● **EXERCISE DIRECTIONS**
Copy every line of the listing that holds the string "reflexivity".

MATERIAL SHOWN: Begin

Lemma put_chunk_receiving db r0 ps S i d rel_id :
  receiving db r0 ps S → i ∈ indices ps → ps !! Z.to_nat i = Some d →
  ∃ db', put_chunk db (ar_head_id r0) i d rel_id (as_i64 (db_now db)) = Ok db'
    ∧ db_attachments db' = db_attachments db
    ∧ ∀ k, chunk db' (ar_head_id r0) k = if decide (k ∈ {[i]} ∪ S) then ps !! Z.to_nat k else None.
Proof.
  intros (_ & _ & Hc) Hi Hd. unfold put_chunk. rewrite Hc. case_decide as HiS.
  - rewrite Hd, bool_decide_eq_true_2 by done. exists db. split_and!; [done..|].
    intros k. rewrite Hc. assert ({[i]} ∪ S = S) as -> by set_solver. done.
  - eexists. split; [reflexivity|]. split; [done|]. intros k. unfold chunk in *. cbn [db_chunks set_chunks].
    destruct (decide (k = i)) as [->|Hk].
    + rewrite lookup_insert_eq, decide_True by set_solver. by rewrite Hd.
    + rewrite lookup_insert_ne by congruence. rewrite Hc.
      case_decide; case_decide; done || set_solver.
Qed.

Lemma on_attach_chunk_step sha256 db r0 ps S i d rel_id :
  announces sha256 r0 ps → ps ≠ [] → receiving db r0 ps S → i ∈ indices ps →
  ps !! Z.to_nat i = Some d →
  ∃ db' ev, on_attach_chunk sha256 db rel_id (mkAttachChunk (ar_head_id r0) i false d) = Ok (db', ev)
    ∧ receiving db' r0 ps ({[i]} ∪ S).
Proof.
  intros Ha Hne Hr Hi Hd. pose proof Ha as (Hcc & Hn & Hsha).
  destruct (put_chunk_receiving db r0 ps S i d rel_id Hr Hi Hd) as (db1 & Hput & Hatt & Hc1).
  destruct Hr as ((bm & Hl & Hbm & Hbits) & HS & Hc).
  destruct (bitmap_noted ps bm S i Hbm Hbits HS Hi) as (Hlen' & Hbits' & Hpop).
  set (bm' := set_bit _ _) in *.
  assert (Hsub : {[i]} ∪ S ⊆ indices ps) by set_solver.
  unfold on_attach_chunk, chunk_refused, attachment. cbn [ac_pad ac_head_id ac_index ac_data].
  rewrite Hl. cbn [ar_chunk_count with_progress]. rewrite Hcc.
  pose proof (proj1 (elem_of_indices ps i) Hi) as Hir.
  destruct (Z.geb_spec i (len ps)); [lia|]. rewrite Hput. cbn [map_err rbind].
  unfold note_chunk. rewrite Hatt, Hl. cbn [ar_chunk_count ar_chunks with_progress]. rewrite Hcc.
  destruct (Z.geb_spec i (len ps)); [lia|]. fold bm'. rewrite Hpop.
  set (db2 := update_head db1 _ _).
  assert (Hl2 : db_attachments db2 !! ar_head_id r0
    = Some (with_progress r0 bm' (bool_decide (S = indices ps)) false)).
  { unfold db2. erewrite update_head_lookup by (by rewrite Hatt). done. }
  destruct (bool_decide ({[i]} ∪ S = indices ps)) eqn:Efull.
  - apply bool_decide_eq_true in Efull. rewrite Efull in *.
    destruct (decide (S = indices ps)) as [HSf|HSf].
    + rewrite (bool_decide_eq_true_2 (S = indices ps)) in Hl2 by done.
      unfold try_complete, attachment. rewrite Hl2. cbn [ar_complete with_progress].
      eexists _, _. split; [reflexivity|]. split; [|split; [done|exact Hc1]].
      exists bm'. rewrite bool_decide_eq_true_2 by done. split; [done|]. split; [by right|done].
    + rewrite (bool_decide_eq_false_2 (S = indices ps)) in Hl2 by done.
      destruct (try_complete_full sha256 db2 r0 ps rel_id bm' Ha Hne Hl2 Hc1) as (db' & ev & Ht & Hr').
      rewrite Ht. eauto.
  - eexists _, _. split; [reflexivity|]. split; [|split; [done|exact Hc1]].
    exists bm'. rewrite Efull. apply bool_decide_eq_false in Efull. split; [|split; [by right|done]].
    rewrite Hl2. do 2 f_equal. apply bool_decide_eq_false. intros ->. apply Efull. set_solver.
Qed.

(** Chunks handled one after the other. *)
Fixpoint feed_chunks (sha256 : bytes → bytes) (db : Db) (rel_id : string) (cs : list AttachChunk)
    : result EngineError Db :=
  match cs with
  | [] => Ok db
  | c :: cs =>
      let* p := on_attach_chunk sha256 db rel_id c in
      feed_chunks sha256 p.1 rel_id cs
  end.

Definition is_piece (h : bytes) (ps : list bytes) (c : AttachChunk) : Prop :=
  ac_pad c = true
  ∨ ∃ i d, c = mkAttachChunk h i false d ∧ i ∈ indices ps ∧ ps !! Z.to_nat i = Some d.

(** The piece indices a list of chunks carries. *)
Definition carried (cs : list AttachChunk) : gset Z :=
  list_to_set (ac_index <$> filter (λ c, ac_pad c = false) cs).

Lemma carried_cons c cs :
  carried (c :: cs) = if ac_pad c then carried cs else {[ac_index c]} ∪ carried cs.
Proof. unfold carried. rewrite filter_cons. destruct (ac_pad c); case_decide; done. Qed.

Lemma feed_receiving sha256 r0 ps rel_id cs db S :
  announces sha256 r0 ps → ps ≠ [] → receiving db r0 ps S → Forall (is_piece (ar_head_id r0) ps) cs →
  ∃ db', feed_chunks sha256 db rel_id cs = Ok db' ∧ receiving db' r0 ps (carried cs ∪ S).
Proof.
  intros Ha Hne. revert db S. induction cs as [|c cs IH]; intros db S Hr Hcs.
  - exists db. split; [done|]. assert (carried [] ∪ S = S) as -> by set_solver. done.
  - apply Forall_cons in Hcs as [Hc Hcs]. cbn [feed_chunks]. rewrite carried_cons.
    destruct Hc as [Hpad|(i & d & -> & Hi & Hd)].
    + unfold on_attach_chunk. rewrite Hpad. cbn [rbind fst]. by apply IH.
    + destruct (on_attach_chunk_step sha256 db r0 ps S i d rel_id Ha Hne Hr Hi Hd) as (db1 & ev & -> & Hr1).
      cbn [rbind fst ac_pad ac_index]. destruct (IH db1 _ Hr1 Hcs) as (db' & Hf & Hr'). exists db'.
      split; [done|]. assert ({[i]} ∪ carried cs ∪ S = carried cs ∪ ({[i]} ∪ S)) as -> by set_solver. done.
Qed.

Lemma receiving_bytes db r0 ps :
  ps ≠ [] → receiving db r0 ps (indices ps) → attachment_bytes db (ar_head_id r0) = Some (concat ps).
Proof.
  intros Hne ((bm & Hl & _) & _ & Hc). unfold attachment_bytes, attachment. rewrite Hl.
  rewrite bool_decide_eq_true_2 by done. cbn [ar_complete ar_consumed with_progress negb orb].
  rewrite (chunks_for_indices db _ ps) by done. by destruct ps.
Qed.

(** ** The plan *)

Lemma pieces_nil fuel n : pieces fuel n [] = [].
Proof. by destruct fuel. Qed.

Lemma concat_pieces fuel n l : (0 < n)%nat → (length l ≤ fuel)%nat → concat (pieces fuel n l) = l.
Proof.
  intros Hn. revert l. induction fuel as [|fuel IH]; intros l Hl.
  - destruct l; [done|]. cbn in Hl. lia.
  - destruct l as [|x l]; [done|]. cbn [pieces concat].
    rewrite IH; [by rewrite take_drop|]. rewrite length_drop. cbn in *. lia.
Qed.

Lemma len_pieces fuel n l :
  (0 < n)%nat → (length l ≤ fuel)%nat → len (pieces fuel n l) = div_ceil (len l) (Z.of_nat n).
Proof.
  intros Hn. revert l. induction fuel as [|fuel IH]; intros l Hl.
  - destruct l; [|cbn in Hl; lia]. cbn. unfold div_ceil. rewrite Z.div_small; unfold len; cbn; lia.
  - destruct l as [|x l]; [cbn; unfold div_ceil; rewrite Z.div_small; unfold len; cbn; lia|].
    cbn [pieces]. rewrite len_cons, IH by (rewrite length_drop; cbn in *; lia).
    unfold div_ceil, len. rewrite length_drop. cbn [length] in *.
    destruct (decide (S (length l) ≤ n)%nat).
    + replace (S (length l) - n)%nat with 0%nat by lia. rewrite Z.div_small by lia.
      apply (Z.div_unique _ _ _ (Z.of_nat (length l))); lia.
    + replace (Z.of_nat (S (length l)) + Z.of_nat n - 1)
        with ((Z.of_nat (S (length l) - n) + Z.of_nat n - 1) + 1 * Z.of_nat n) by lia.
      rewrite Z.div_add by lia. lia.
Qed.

MATERIAL SHOWN: End

● **WRITTEN ANSWER**
  - eexists. split; [reflexivity|]. split; [done|]. intros k. unfold chunk in *. cbn [db_chunks set_chunks].
      eexists _, _. split; [reflexivity|]. split; [|split; [done|exact Hc1]].
  - eexists _, _. split; [reflexivity|]. split; [|split; [done|exact Hc1]].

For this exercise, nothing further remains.